中国新聞


障害者雇用や育児支援
広島市、中小向け新融資
環境整備促す


 広島市は四月、中小企業を対象に「障害者雇用支援資金」と「男女共同参画・子育て支援資金」の融資制度を創設する。新規雇用や事業所の態勢整備を条件に、民間金融機関のローンより低金利にし、障害者や子育て中の男女が働きやすい環境づくりを支援する。政令指定都市では横浜市に続き二番目の試み。

 同制度では、障害者雇用率が3・6%以上▽男女共同参画や子育て支援の積極的な取り組みで市から顕彰を受けた―を対象に、年利1・3%の特別金利を設定。

 次いで、障害者の新規雇用や法定雇用率(1・8%)を充足▽法に基づく子育て支援計画を策定し、従業員向けの託児施設設置や育児休業者復帰支援などを推進―を条件に1・6%の一般金利枠をつくった。

 同様の融資制度は、広島県が二〇〇六年度に設けた。
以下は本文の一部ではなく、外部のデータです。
Lemma update_category_unfold category_id category db :
  update_category category_id category db =
  match first (select_where (fun c => Category.id c =? category_id) (categories db)) with
  | None => (Raise CategoryNotFound, db)
  | Some db_category =>
      let db1 :=
        set_categories
          (update_where (fun c => Category.id c =? category_id) (update_data category)
             (categories db)) db in
      let updated :=
        match first (select_where (fun c => Category.id c =? Category.id db_category)
                       (categories db1)) with
        | Some c => (Ok c, db1)
        | None => (Raise (InvalidRequestError "Could not refresh instance"), db1)
        end in
      match CategoryCreate.parent_id category with
      | Some parent_id =>
          match first (select_where (fun c => Category.id c =? parent_id)
                         (categories db)) with
          | None => (Raise ParentNotFound, db)
          | Some parent =>
              if Category.id parent =? category_id then (Raise SelfParentError, db)
              else updated
          end
      | None => updated
      end
  end.
Proof.
  unfold update_category, refresh_category. run_handler.
  destruct (first (select_where _ (categories db))) as [db_category|]; cbn; [|done].
  destruct (CategoryCreate.parent_id category) as [parent_id|]; cbn.
  - destruct (first (select_where _ (categories db))) as [parent|]; cbn; [|done].
    destruct (Category.id parent =? category_id); cbn; [done|].
    by destruct (first _).
  - by destruct (first _).
Qed.

(** The soft-delete of a category stops at [result.first()], whatever the
    lookup returned. *)
Lemma delete_category_raises category_id db :
  exists msg, delete_category category_id db = (Raise (AttributeError msg), db).
Proof. unfold delete_category, scalar_value_first. run_handler. by eexists. Qed.

(** The soft-delete of a product stops while its first statement is built. *)
Lemma delete_product_raises product_id current_user db :
  exists msg, delete_product product_id current_user db = (Raise (TypeError msg), db).
Proof. unfold delete_product, between. run_handler. by eexists. Qed.

(** C7: updating an existing category with its own id as parent_id fails
    with SelfParentError and writes nothing: the store, and with it every
    field of the category, is as before. *)
Theorem update_category_self_parent c category db :
  c ∈ categories db ->
  CategoryCreate.parent_id category = Some (Category.id c) ->
  update_category (Category.id c) category db = (Raise SelfParentError, db).
Proof.
  intros Hin Hparent. rewrite update_category_unfold, Hparent.
  destruct (first_select_is_Some (fun x => Category.id x =? Category.id c)
              (categories db) c Hin (Z.eqb_refl _)) as [found Hfound].
  rewrite Hfound. cbn zeta.
  apply first_select_Some in Hfound as [_ ->]. done.
Qed.

Lemma update_category_self_parent_witness :
  update_category 1 (CategoryCreate.mk "books" (Given (Some 1))) shop
  = (Raise SelfParentError, shop).
Proof.
  apply (update_category_self_parent (Category.mk 1 None "books" true)
           (CategoryCreate.mk "books" (Given (Some 1))) shop).
  - apply list_elem_of_here.
  - reflexivity.
Defined.

(** C5 as the specification states it does not hold: a category whose
    parent is the soft-deleted category 2 is created. *)
Lemma create_category_inactive_parent_accepted :
  Category.mk 2 None "music" false ∈ categories shop /\
  create_category (CategoryCreate.mk "jazz" (Given (Some 2))) shop
  = (Ok (Category.mk 3 (Some 2) "jazz" true),
     mkDB [Category.mk 1 None "books" true; Category.mk 2 None "music" false;
           Category.mk 3 (Some 2) "jazz" true]
          (products shop) (reviews shop) 4 1).
Proof. split; [repeat constructor | reflexivity]. Qed.

(** C5, amended: a category create whose parent_id names no category of the
    store fails with ParentNotFound and adds no row; one whose parent_id
    names a category of the store, active or soft-deleted, succeeds and
    adds the new active category under that parent. *)
Theorem create_category_parent_must_exist category parent_id db :
  CategoryCreate.parent_id category = Some parent_id ->
  ((forall c, c ∈ categories db -> Category.id c <> parent_id) ->
   create_category category db = (Raise ParentNotFound, db))
  /\
  (forall parent,
     parent ∈ categories db -> Category.id parent = parent_id ->
     exists db_category,
       create_category category db
       = (Ok db_category,
          mkDB (categories db ++
                  [Category.mk (categories_id_seq db) (Some parent_id)
                     (CategoryCreate.name category) true])
               (products db) (reviews db) (categories_id_seq db + 1) (reviews_id_seq db))
       /\ Category.id db_category = categories_id_seq db).
Proof.
  intros Hparent. rewrite create_category_unfold, Hparent. cbn zeta. split.
  - intros Hnone.
    assert (first (select_where (fun c => Category.id c =? parent_id) (categories db))
            = None) as ->; [|done].
    apply first_select_None. intros c Hin. apply Z.eqb_neq. by apply Hnone.
  - intros parent Hin Hid.
    destruct (first_select_is_Some (fun c => Category.id c =? parent_id)
                (categories db) parent Hin) as [found ->]; [by apply Z.eqb_eq|].
    cbn [categories].
    destruct (first _) as [db_category|] eqn:Hrefresh.
    + exists db_category. split; [done|].
      apply first_select_Some in Hrefresh as [_ Hkey]. by apply Z.eqb_eq.
    + rewrite first_select_None in Hrefresh.
      specialize (Hrefresh (Category.mk (categories_id_seq db) (Some parent_id)
                              (CategoryCreate.name category) true)).
      cbn in Hrefresh. rewrite Z.eqb_refl in Hrefresh.
      discriminate Hrefresh. apply elem_of_app. right. apply list_elem_of_here.
Qed.

Lemma create_category_parent_must_exist_witness :
  create_category (CategoryCreate.mk "jazz" (Given (Some 5))) shop
  = (Raise ParentNotFound, shop)
  /\ exists db_category,
       create_category (CategoryCreate.mk "jazz" (Given (Some 2))) shop
       = (Ok db_category,
          mkDB (categories shop ++ [Category.mk 3 (Some 2) "jazz" true])
               (products shop) (reviews shop) 4 1)
       /\ Category.id db_category = 3.
Proof.
  split.
  - apply (proj1 (create_category_parent_must_exist
                    (CategoryCreate.mk "jazz" (Given (Some 5))) 5 shop eq_refl)).
    intros c Hin. vm_compute in Hin.
    apply elem_of_cons in Hin as [->|Hin]; [discriminate|].
    apply elem_of_cons in Hin as [->|Hin]; [discriminate|].
    by apply elem_of_nil in Hin.
  - apply (proj2 (create_category_parent_must_exist
                    (CategoryCreate.mk "jazz" (Given (Some 2))) 2 shop eq_refl)
             (Category.mk 2 None "music" false)).
    + repeat constructor.
    + reflexivity.
Defined.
今回、市がスタートさせる一般金利枠とほぼ同じ内容だが、融資実績は障害者雇用が十件で計二億三千五百万円、子育て支援などが三件で計四千万円と想定を下回っているという。

 加えて市は、(1)市内の事業所(五十六人以上)の障害者雇用率が全国平均以下(2)子育て支援計画の策定が低調―などの現状を踏まえ、独自制度が必要と判断した。

 〇八年度予算案で市は、障害者雇用が五億七千万円、子育て支援が一億八千万円の融資枠を確保した。提携する金融機関に一定額を無利子で預け入れ、各金融機関が自己資金を加えて運用したうえで、市指定金利で中小企業に貸す「預託融資制度」を活用した。